In this category I need to speak of our candidacy process and how we are preparing people to be Ministers of Word and Service, or Ministers of Word and Sacrament. Early in my service as Bishop I became aware that not everyone wanted to serve in this territory, not all congregations could afford a traditionally educated pastor, and some situations required adaptive solutions. The WIS has become one of the leading synods of the ELCA in the use of Theological Education for Emerging Ministries (TEEM) candidates. There are currently 16 in candidacy in the TEEM program, and we have another 4 who are seeking a Masters of Divinity degree. As I have said before, “The church is not dying, it is merely changing.”
A major focus of our work together must be providing solid Continuing Education opportunities for all rostered people, and have the elected leaders of congregations urge their pastors and deacons to avail themselves of that education. The church is one of the few, if not the only, professional organization that does not require those who lead to engage in intellectual pursuits and educational growth. I am pleased with the events that have been offered like Boundaries Workshops, Theological Convocations, Discipleship Academy, Fort Dodge Forum, and now the Sioux City Forum. I am thankful for the leadership of many of the Mission Center Team, and others who serve on networks, committees, and task forces that make these educational offerings possible.
We could stop with the above 6 areas and feel we have a well-balanced view of our work together, however any service organization could claim those same segments. It is important to remember that this is the Church and we carry an understanding that we are led by the Holy Spirit to proclaim the Gospel, Baptize, and teach all the Jesus taught us.
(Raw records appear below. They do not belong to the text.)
(* ===== verification/GuestSupervisor.v ===== *)
(** * The supervisor agent of the guest

    Models internal/guest/vminit/supervisor/supervisor.go and the goroutine of
    cmd/vminitd/main.go that starts it.  It reads what the shim put on the kernel
    command line ([Supervisor] of ShimTask.v, QemuCmd.v) and looks for the binary
    that the shim put into the bundle (Bundle.v). *)

From S2P Require Import Prelude GoStrings MountUtil QemuCmd ShimTask Bundle.
From Stdlib Require Import Ascii.

Module GuestSupervisor.
Import GuestFS.
Local Open Scope m_scope.

Definition ParamWorkspaceID : string := "spin.workspace_id".
Definition ParamSecret : string := "spin.secret".
Definition ParamMetadataAddr : string := "spin.metadata_addr".
Definition ParamControlPlane : string := "spin.control_plane".
Definition DefaultMetadataAddr : string := "169.254.169.254:80".
Definition BundleBasePath : string := "/run/spinbox".
Definition BinaryName : string := "spin-supervisor".
Definition PidFile : string := "/run/spin-supervisor.pid".
Definition LogFile : string := "/var/log/spin-supervisor.log".

Record Config := mkConfig
  { WorkspaceID : string; Secret : string; MetadataAddr : string; ControlPlane : string;
    BinaryPath : string; ContainerID : string; Namespace : string }.

(** One word of the command line; the flag tells whether a parameter was found. *)
Definition parse_param (s : Config * bool) (param : string) : Config * bool :=
  let '(c, found) := s in
  if HasPrefix param (ParamWorkspaceID +:+ "=") then
    (mkConfig (TrimPrefix param (ParamWorkspaceID +:+ "=")) (Secret c) (MetadataAddr c) (ControlPlane c)
       (BinaryPath c) (ContainerID c) (Namespace c), true)
  else if HasPrefix param (ParamSecret +:+ "=") then
    (mkConfig (WorkspaceID c) (TrimPrefix param (ParamSecret +:+ "=")) (MetadataAddr c) (ControlPlane c)
       (BinaryPath c) (ContainerID c) (Namespace c), true)
  else if HasPrefix param (ParamMetadataAddr +:+ "=") then
    (mkConfig (WorkspaceID c) (Secret c) (TrimPrefix param (ParamMetadataAddr +:+ "=")) (ControlPlane c)
       (BinaryPath c) (ContainerID c) (Namespace c), true)
  else if HasPrefix param (ParamControlPlane +:+ "=") then
    (mkConfig (WorkspaceID c) (Secret c) (MetadataAddr c) (TrimPrefix param (ParamControlPlane +:+ "="))
       (BinaryPath c) (ContainerID c) (Namespace c), true)
  else (c, found).

Definition empty_config : Config := mkConfig "" "" "" "" "" "" "".

(** The argument is what reading /proc/cmdline gave. *)
Definition ParseFromCmdline (cmdlineBytes : result string) : result (option Config) :=
  match cmdlineBytes with
  | Err e => Err (ErrWrap "failed to read /proc/cmdline" e)
  | Ok cmdline =>
      let '(cfg, foundParams) := foldl parse_param (empty_config, false) (Fields cmdline) in
      if negb foundParams then Ok None
      else Ok (Some (if String.eqb (MetadataAddr cfg) "" then
                       mkConfig (WorkspaceID cfg) (Secret cfg) DefaultMetadataAddr (ControlPlane cfg)
                         (BinaryPath cfg) (ContainerID cfg) (Namespace cfg)
                     else cfg))
  end.

Definition missing (param : string) : error := ErrNew ("missing " +:+ param +:+ " in kernel cmdline").
Definition Validate (c : Config) : option error :=
  if String.eqb (WorkspaceID c) "" then Some (missing ParamWorkspaceID)
  else if String.eqb (Secret c) "" then Some (missing ParamSecret)
  else if String.eqb (ControlPlane c) "" then Some (missing ParamControlPlane)
  else None.

(** ** The binary *)

(** The directories of the containers of one namespace. *)
Fixpoint find_in (nsName nsPath : string) (l : list (string * bool)) (c : Config) : M disk (option Config) :=
  match l with
  | [] => m_ret None
  | (id, isDir) :: l' =>
      if negb isDir then find_in nsName nsPath l' c
      else
        let binaryPath := filepath_Join [nsPath; id; BinaryName] in
        e ← os_Stat binaryPath;
        match e with
        | None => m_ret (Some (mkConfig (WorkspaceID c) (Secret c) (MetadataAddr c) (ControlPlane c) binaryPath id nsName))
        | Some _ => find_in nsName nsPath l' c
        end
  end.

Fixpoint find_ns (l : list (string * bool)) (c : Config) : M disk (option Config) :=
  match l with
  | [] => m_ret None
  | (ns, isDir) :: l' =>
      if negb isDir then find_ns l' c
      else
        let nsPath := filepath_Join [BundleBasePath; ns] in
        r ← os_ReadDir nsPath;
        match r with
        | Err _ => find_ns l' c
        | Ok idEntries =>
            f ← find_in ns nsPath idEntries c;
            match f with Some c' => m_ret (Some c') | None => find_ns l' c end
        end
  end.

Definition FindBinary (c : Config) : M disk (result Config) :=
  r ← os_ReadDir BundleBasePath;
  match r with
  | Err e => m_ret (Err (ErrWrap "failed to read bundle base path" e))
  | Ok entries =>
      f ← find_ns entries c;
      m_ret (match f with
             | Some c' => Ok c'
             | None => Err (ErrNew ("supervisor binary not found in " +:+ BundleBasePath))
             end)
  end.

(** ** Starting it *)

(** What [Start] asks of the system; each call has an answer. *)
Inductive action :=
  | Chmod (path : string) | MkdirAll (path : string) | OpenFile (path : string)
  | Spawn (path : string) (env : list string) (logFile : option Z)
  | WriteFile (path data : string) | Release (pid : Z) | CloseFile (f : option Z).

Record world := mkWorld { fs : disk; log : list action; answers : list (result Z) }.

Definition act (a : action) : M world (result Z) :=
  m_state (λ w, (default (Ok 0) (head (answers w)), mkWorld (fs w) (log w ++ [a]) (tail (answers w)))).
Definition on_fs {A} (m : M disk A) : M world A := λ w,
  match m (fs w) with
  | Return (a, d) => Return (a, mkWorld d (log w) (answers w))
  | Panic msg => Panic msg
  end.

Definition newline : string := String (ascii_of_N 10) "".

Definition Start (environ : list string) (c : Config) : M world (result Z) :=
  if String.eqb (BinaryPath c) "" then m_ret (Err (ErrNew "supervisor binary path not set"))
  else
    r ← act (Chmod (BinaryPath c));
    match r with
    | Err e => m_ret (Err (ErrWrap "failed to make supervisor binary executable" e))
    | Ok _ =>
        act (MkdirAll (filepath_Dir LogFile)) ≫= λ _,
        l ← act (OpenFile LogFile);
        logFile ← (match l with
                   | Ok h => m_ret (Some h)
                   | Err _ => n ← act (OpenFile "/dev/null");
                              m_ret (match n with Ok h => Some h | Err _ => None end)
                   end);
        let env := environ ++ ["SPIN_WORKSPACE_ID=" +:+ WorkspaceID c; "SPIN_SECRET=" +:+ Secret c;
                               "SPIN_METADATA_ADDR=" +:+ MetadataAddr c; "SPIN_CONTROL_PLANE=" +:+ ControlPlane c] in
        p ← act (Spawn (BinaryPath c) env logFile);
        match p with
        | Err e => act (CloseFile logFile) ≫= λ _, m_ret (Err (ErrWrap "failed to start supervisor" e))
        | Ok pid =>
            act (WriteFile PidFile (fmt_d pid +:+ newline)) ≫= λ _,
            act (Release pid) ≫= λ _,
            act (CloseFile logFile) ≫= λ _, m_ret (Ok pid)
        end
    end.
The WIS Spirituality network now has 6 trained spiritual directors who are available to lay or clergy for guidance and encouragement leading to spiritual growth. Anyone interested in learning more about this opportunity should contact Pr. Lorna Hallas.
With great thanks to all who help make it so, I feel the synod is in relatively good health and we are headed in a good direction. I know that there remain areas we need to work on, but with help from the Holy Spirit we can continue to do God’s mission in this territory.